About this exercise:
Check every line of the records below for the string "GetOneTrigger", then report only how many lines have it.

[Saved data entries]
(* ===== verification/Http.v ===== *)
(** * The HTTP surface of the API ([apps/core-api/src])

    Every route of the controllers, with what stands in front of it in the
    order the framework runs it: the global rate limiter, the guards of the
    controller, the validation of the request, the handler. What libraries
    decide (the key a client is tracked under, the shape of an address, the
    host of a URL, the time zones of the runtime) is a parameter. *)

From S2P Require Import Prelude JsNumber Enums QuietHours Contracts OpenMeteoTypes Table World Effects RedisService Throttler Crypto Auth Triggers Users Admin History OpenMeteo.

(** ** Cookies ([auth/refresh-cookie.ts]) *)

Definition REFRESH_COOKIE : string := "rt".

Record CookieOptions := { co_httpOnly : bool; co_secure : bool; co_sameSite : string; co_path : string }.

(** The settings the controllers read. *)
Record HttpConfig := { NODE_ENV : string; COOKIE_SAMESITE : option string; TELEGRAM_BOT_USERNAME : option string }.

Definition refreshCookieOptions (env : HttpConfig) : CookieOptions :=
  {| co_httpOnly := true; co_secure := String.eqb (NODE_ENV env) "production";
     co_sameSite := default "lax" (COOKIE_SAMESITE env); co_path := "/auth" |}.

(** What a response does to the cookies of the browser. *)
Inductive CookieOp :=
  | SetCookie (name value : string) (options : CookieOptions) (maxAge : Z)
  | ClearCookie (name : string) (options : CookieOptions).

(** ** Routes *)

Inductive AuthRoute :=
  | PostRegister (email password : string)
  | PostLogin (email password : string)
  | PostRefresh
  | PostLogout
  | GetAuthMe
  | PostVerifyEmail (token : string)
  | PostForgotPassword (email : string)
  | PostResetPassword (token password : string)
  | PostResendVerification.

Inductive UsersRoute :=
  | GetMe
  | PatchMe (dto : UpdateProfileDto)
  | DeleteMe (password : string)
  | PostTelegramLink
  | DeleteTelegram
  | GetPush
  | PostPush (dto : PushDto)
  | DeletePush (endpoint : string).

Inductive TriggersRoute :=
  | PostTrigger (dto : CreateTriggerDto)
  | GetTriggers (page limit : option nat)
  | GetOneTrigger (id : string)
  | PatchTrigger (id : string) (dto : UpdateTriggerDto)
  | DeleteTriggers
  | DeleteOneTrigger (id : string)
  | PostTest (id : string).

Inductive AdminRoute :=
  | GetStats
  | GetUsers (page limit : option nat)
  | GetOneUser (id : string)
  | PatchUser (id : string) (dto : UpdateUserDto)
  | DeleteOneUser (id : string)
  | DeleteUserTrigger (id : string).

Inductive NotificationsRoute :=
  | GetNotifications (page limit : option nat)
  | DeleteNotifications
  | DeleteNotification (id : string).

Inductive PinnedRoute :=
  | GetCities
  | PostCity (dto : CreatePinnedCityDto)
  | DeleteCity (id : string).

Inductive Route :=
  | RAuth (r : AuthRoute)
  | RUsers (r : UsersRoute)
  | RTriggers (r : TriggersRoute)
  | RAdmin (r : AdminRoute)
  | RNotifications (r : NotificationsRoute)
  | RPinned (r : PinnedRoute)
  | RWeather (latitude longitude : number)
  | RGeocode (q : string)
  | RMeta
  | RHealth.

(** Who sent it, the bearer token, the refresh cookie, and what is asked. *)
Record Request := { rq_client : string; rq_bearer : option string; rq_cookie : option string; rq_route : Route }.

(** The bodies of the answers. *)
Inductive Reply :=
  | AccessToken (accessToken : string)
  | UserReply (user : AuthUser)
  | Success (success : bool)
  | Profile (p : ProfileResponse)
  | Link (url token : string)
  | PushList (l : list PushSubscriptionResponse)
  | PushOne (s : PushSubscriptionResponse)
  | TriggerReply (t : TriggerResponse)
  | TriggerPage (p : Page TriggerResponse)
  | IdResult (id : string)
  | CountResult (count : nat)
  | TestResult (channels : list Channel)
  | StatsReply (s : AdminStats)
  | UserPage (p : Page AdminUser)
  | UserDetail (u : AdminUserDetail)
  | NotificationPage (p : Page NotificationResponse)
  | CityList (l : list PinnedCityResponse)
  | CityReply (c : PinnedCityResponse)
  | WeatherReply (r : ForecastResponse)
  | PlaceList (l : list GeocodeResult)
  | Limits (l : ApiLimits)
  | Status (status : string).

(** ** Handlers *)

(** A handler answers, and may set or clear cookies, which stay on the
    response when it throws afterwards. *)
Definition Handler := World -> outcome Reply * list CookieOp * World.

Definition answer {A} (m : M A) (f : A -> Reply) (cookies : A -> list CookieOp) : Handler := fun w =>
  match m w with
  | (Ok a, w') => (Ok (f a), cookies a, w')
  | (Throw e, w') => (Throw e, [], w')
  | (Crash, w') => (Crash, [], w')
  end.

Definition reply_with {A} (m : M A) (f : A -> Reply) : Handler := answer m f (fun _ => []).

(** A check in front of a handler. *)
Definition behind {A} (check : M A) (h : A -> Handler) : Handler := fun w =>
  match check w with
  | (Ok a, w') => h a w'
  | (Throw e, w') => (Throw e, [], w')
  | (Crash, w') => (Crash, [], w')
  end.

Section Api.
Context `{UuidSupply} `{Crypto} (config : AuthConfig) (env : HttpConfig) (up : Upstream).

Definition respondWithTokens (m : M Tokens) : Handler :=
  answer m (fun t => AccessToken (accessToken t))
    (fun t => [SetCookie REFRESH_COOKIE (refreshToken t) (refreshCookieOptions env) (refreshTtlMs config)]).

(** The cookie is empty or absent. *)
Definition readRefreshCookie (rq : Request) : option string :=
  match rq_cookie rq with Some "" | None => None | Some t => Some t end.

Definition AuthController (rq : Request) (user : AuthUser) (r : AuthRoute) : Handler :=
  match r with
  | PostRegister email password => respondWithTokens (register config email password)
  | PostLogin email password => respondWithTokens (login config email password)
  | PostRefresh =>
      match readRefreshCookie rq with
      | None => reply_with (throw (Unauthorized "Invalid refresh token")) Success
      | Some token => respondWithTokens (refresh config token)
      end
  | PostLogout => fun w =>
      let r := match readRefreshCookie rq with
               | None => reply_with (ret true) Success w
               | Some token => reply_with (logout config token) Success w
               end in
      (r.1.1, [ClearCookie REFRESH_COOKIE (refreshCookieOptions env)], r.2)
  | GetAuthMe => reply_with (ret user) UserReply
  | PostVerifyEmail token => reply_with (verifyEmail token) Success
  | PostForgotPassword email => reply_with (forgotPassword config email) Success
  | PostResetPassword token password => reply_with (resetPassword token password) Success
  | PostResendVerification => reply_with (resendVerification config (au_userId user)) Success
  end.

Definition UsersController (user : AuthUser) (r : UsersRoute) : Handler :=
  match r with
  | GetMe => reply_with (getProfile (au_userId user)) Profile
  | PatchMe dto => reply_with (updateProfile (au_userId user) dto) Profile
  | DeleteMe password =>
      answer (deleteAccount config (au_userId user) password) Success
        (fun _ => [ClearCookie REFRESH_COOKIE (refreshCookieOptions env)])
  | PostTelegramLink =>
      reply_with (createTelegramLink (au_userId user) (default "" (TELEGRAM_BOT_USERNAME env))) (fun l => Link l.1 l.2)
  | DeleteTelegram => reply_with (unlinkTelegram (au_userId user)) Success
  | GetPush => reply_with (listPushSubscriptions (au_userId user)) PushList
  | PostPush dto => reply_with (addPushSubscription (au_userId user) dto) PushOne
  | DeletePush endpoint => reply_with (removePushSubscription_ (au_userId user) endpoint) Success
  end.

Definition TriggersController (user : AuthUser) (r : TriggersRoute) : Handler :=
  match r with
  | PostTrigger dto => reply_with (CreateTrigger (au_userId user) dto) TriggerReply
  | GetTriggers page limit => reply_with (ListTriggers (au_userId user) page limit) TriggerPage
  | GetOneTrigger id => reply_with (GetTrigger (au_userId user) id) TriggerReply
  | PatchTrigger id dto => reply_with (UpdateTrigger (au_userId user) id dto) TriggerReply
  | DeleteTriggers => reply_with (ClearTriggers (au_userId user)) CountResult
  | DeleteOneTrigger id => reply_with (DeleteTrigger (au_userId user) id) IdResult
  | PostTest id => reply_with (SendTestNotification (au_userId user) id) TestResult
  end.

Definition AdminController (user : AuthUser) (r : AdminRoute) : Handler :=
  match r with
  | GetStats => reply_with stats StatsReply
  | GetUsers page limit => reply_with (listUsers page limit) UserPage
  | GetOneUser id => reply_with (getUser id) UserDetail
  | PatchUser id dto => reply_with (updateUser config id dto) UserDetail
  | DeleteOneUser id => reply_with (deleteUser config (au_userId user) id) IdResult
  | DeleteUserTrigger id => reply_with (admin_deleteTrigger id) IdResult
  end.

Definition NotificationsController (user : AuthUser) (r : NotificationsRoute) : Handler :=
  match r with
  | GetNotifications page limit => reply_with (findAll_notifications (au_userId user) page limit) NotificationPage
  | DeleteNotifications => reply_with (clear_notifications (au_userId user)) CountResult
  | DeleteNotification id => reply_with (remove_notification (au_userId user) id) IdResult
  end.

Definition PinnedCitiesController (user : AuthUser) (r : PinnedRoute) : Handler :=
  match r with
  | GetCities => reply_with (findAll_cities (au_userId user)) CityList
  | PostCity dto => reply_with (create_city (au_userId user) dto) CityReply
  | DeleteCity id => reply_with (remove_city (au_userId user) id) IdResult
  end.

(** What the guards left on the request; public routes do not read it. *)
Definition controller (rq : Request) (user : AuthUser) : Handler :=
  match rq_route rq with
  | RAuth r => AuthController rq user r
  | RUsers r => UsersController user r
  | RTriggers r => TriggersController user r
  | RAdmin r => AdminController user r
  | RNotifications r => NotificationsController user r
  | RPinned r => PinnedCitiesController user r
  | RWeather latitude longitude => reply_with (forecast_get up latitude longitude) WeatherReply
  | RGeocode q => reply_with (geocode_search up q) PlaceList
  | RMeta => reply_with (ret API_LIMITS) Limits
  | RHealth => reply_with (ret "ok") Status
  end.

(** ** In front of the handlers *)

(** The limits of [@Throttle]; the module's own where there is none. *)
Definition throttle_limit (r : Route) : Z :=
  match r with
  | RAuth (PostRegister _ _) | RAuth (PostLogin _ _) | RAuth (PostVerifyEmail _) | RAuth (PostResetPassword _ _) => 10
  | RAuth PostRefresh | RAuth PostLogout => 20
  | RAuth (PostForgotPassword _) | RAuth PostResendVerification => 3
  | RUsers (DeleteMe _) => 5
  | RTriggers (PostTest _) => 20
  | RWeather _ _ | RGeocode _ => 30
  | _ => 60
  end.

Definition THROTTLE_TTL : Z := 60000.

(** The key the limiter's guard tracks a client of a route under. *)
Context (track : Route -> string -> string).

Definition ThrottlerGuard (rq : Request) : M unit :=
  let* record := increment (track (rq_route rq) (rq_client rq)) THROTTLE_TTL (throttle_limit (rq_route rq)) THROTTLE_TTL "default" in
  if isBlocked record then throw (HttpException 429 "ThrottlerException: Too Many Requests") else ret tt.

(** [@UseGuards] of the controllers and routes. *)
Inductive Access := Public | Bearer | AdminOnly.

Definition access (r : Route) : Access :=
  match r with
  | RAuth GetAuthMe | RAuth PostResendVerification => Bearer
  | RAuth _ | RMeta | RHealth => Public
  | RAdmin _ => AdminOnly
  | _ => Bearer
  end.

Definition anonymous : AuthUser := {| au_userId := ""; au_email := ""; au_role := None |}.

Definition authenticate (rq : Request) : M AuthUser :=
  match rq_bearer rq with Some token => JwtAuthGuard config token | None => throw (Unauthorized "Unauthorized") end.

Definition guards (rq : Request) : M AuthUser :=
  match access (rq_route rq) with
  | Public => ret anonymous
  | Bearer => authenticate rq
  | AdminOnly => let* user := authenticate rq in do* AdminGuard (Some user) in ret user
  end.

(** What the validation library decides on a text or a number. *)
Record Validators := {
  is_email : string -> bool;
  is_https_url : string -> bool;
  url_hostname : string -> option string;      (** [new URL(value).hostname] *)
  length_of : string -> nat;
  is_time_zone : string -> bool;               (** [Intl.supportedValuesOf('timeZone')] *)
  is_latitude : number -> bool;
  is_longitude : number -> bool;
}.

Context (v : Validators).

Definition PUSH_HOSTS : list string :=
  ["fcm.googleapis.com"; "updates.push.services.mozilla.com"; "push.services.mozilla.com"; "notify.windows.com"; "push.apple.com"].

Definition ends_with (suffix s : string) : bool :=
  existsb (fun k => String.eqb (String.substring k (String.length s - k) s) suffix) (seq 0 (S (String.length s))).

Definition isKnownPushHost (value : string) : bool :=
  match url_hostname v value with
  | None => false
  | Some hostname =>
      let host := toLowerCase hostname in
      existsb (fun allowed => String.eqb host allowed || ends_with ("." +:+ allowed) host) PUSH_HOSTS
  end.

Definition valid_length (lo hi : nat) (s : string) : bool := (lo <=? length_of v s)%nat && (length_of v s <=? hi)%nat.
Definition not_empty (s : string) : bool := negb (String.eqb s "").

Definition valid_pagination (page limit : option nat) : bool :=
  optional (fun p => (1 <=? p)%nat) page && optional (fun l => (1 <=? l)%nat && (l <=? 100)%nat) limit.

Definition valid_profile (dto : UpdateProfileDto) : bool :=
  optional (optional HHMM) (up_quietHoursStart dto) && optional (optional HHMM) (up_quietHoursEnd dto) &&
  optional (optional (is_time_zone v)) (up_timezone dto).

Definition valid_city (dto : CreatePinnedCityDto) : bool :=
  valid_length 1 120 (cp_name dto) && optional (valid_length 1 120) (cp_country dto) && optional (valid_length 1 120) (cp_admin1 dto) &&
  valid_degrees 90 (cp_latitude dto) && valid_degrees 180 (cp_longitude dto).

Definition valid_route (r : Route) : bool :=
  match r with
  | RAuth (PostRegister email password) => is_email v email && valid_length 8 72 password
  | RAuth (PostLogin email _) | RAuth (PostForgotPassword email) => is_email v email
  | RAuth (PostVerifyEmail token) => not_empty token
  | RAuth (PostResetPassword token password) => not_empty token && valid_length 8 72 password
  | RUsers (PatchMe dto) => valid_profile dto
  | RUsers (DeleteMe password) => not_empty password
  | RUsers (PostPush dto) => is_https_url v (pd_endpoint dto) && isKnownPushHost (pd_endpoint dto)
  | RTriggers (PostTrigger dto) => valid_create (length_of v) dto
  | RTriggers (PatchTrigger _ dto) => valid_update (length_of v) dto
  | RTriggers (GetTriggers page limit) | RAdmin (GetUsers page limit) | RNotifications (GetNotifications page limit) =>
      valid_pagination page limit
  | RPinned (PostCity dto) => valid_city dto
  | RWeather latitude longitude => is_latitude v latitude && is_longitude v longitude
  | RGeocode q => valid_length 2 100 q
  | _ => true
  end.

Definition ValidationPipe (r : Route) : M unit :=
  if valid_route r then ret tt else throw (HttpException 400 "Bad Request").

(** One request. *)
Definition serve_request (rq : Request) : Handler :=
  behind (ThrottlerGuard rq) (fun _ =>
  behind (guards rq) (fun user =>
  behind (ValidationPipe (rq_route rq)) (fun _ =>
  controller rq user))).

End Api.
(** * Garbage Cleaner Pro: the rule-driven cleanup engine and its scheduler

    A shallow embedding of [garbage_cleaner_pro.py]: the rule and config
    records, [CleanerEngine] (scan, act, pause/stop), [SimpleScheduler]
    and the schedule form handler of [CleanerApp], over a model of the
    file system the engine works on; further on, the rule editor of
    [CleanerApp], its scan and clean workers, the ageing of its log
    files, and [human_bytes].

    Conventions.
    - A path is the list of its components from the root.
    - Python exceptions are values of [exn]; a call that may raise returns
      an [outcome].  [Hang] is the third outcome: a worker that polls
      the pause flag for ever because nobody clears it.
    - Timestamps ([time.time()], [st_mtime]) are exact numbers of seconds
      in [Z]; the rounding of Python floats is not modelled.
    - The [_stop] and [_pause] events are written by other threads.  The
      calls those threads will make are a list of batches in the world;
      one batch takes effect each time a worker reaches the head of a
      per-file loop, and one during each [time.sleep(0.1)].
    - What the host does beyond the entries of the file system is a
      field of [Platform]: the exception [resolve()] raises for a path
      text, the error with which the host refuses to look a base up, and
      what the handler of the application's logger writes for a line.
    - The engine is given its [log] callback: the facts about the
      engine alone are stated with a callback that keeps the line
      ([keep_line]), those about the workers with [_log_to_ui]. *)

From stdpp Require Import gmap strings list fin_maps sorting pretty.
From Stdlib Require Import Ascii ZArith Lia.

Local Open Scope Z_scope.

(* ================================================================== *)
(** * Python strings *)

Module PyStr.
(** * midi2floppy: a shallow embedding of [midi2floppy.py]

    The development follows the layout of the script: constants, the
    helpers ([get_shortname], [is_generated_dir]), the two directory
    passes ([rename_files], [bucket_files]), the recursive driver
    ([process_directory]) and the manifest written by [main].

    Modelling conventions.
    - Python [int] is [Z]; lengths, slice bounds and list positions that
      the script only ever uses as non-negative offsets are [nat].
    - Python [str] is [string] for the names made of ASCII characters
      ([Str.isascii]): [isalpha], [upper], [lower] and [isdigit] are
      Python's on the code points below 128.  On other characters Python
      consults its character tables and these definitions do not follow it,
      so every statement whose truth depends on the class or the case of a
      character is stated for ASCII names.  [Unicode.get_shortname] is
      [get_shortname] on a [str] of any code points, with the character
      tables as a parameter; on ASCII names the two agree.
    - [pathlib] is modelled with POSIX flavour: a path that the script
      builds with [/] is the list of its components below the filesystem
      root; [Path(filename)] applied to a plain string is parsed first. *)

From Stdlib Require Import ZArith NArith List String Ascii Bool Lia.
From Stdlib Require Import Permutation Sorted.
From Stdlib Require Import Decimal DecimalString DecimalN DecimalZ.
Import ListNotations.

Local Open Scope string_scope.
Local Open Scope list_scope.
Local Open Scope Z_scope.

Set Warnings "-register-all".

(* ------------------------------------------------------------------ *)
(** ** Python [str] methods used by the script *)
(* ------------------------------------------------------------------ *)

Module Str.

Definition code (c : ascii) : N := N_of_ascii c.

Task answer:
2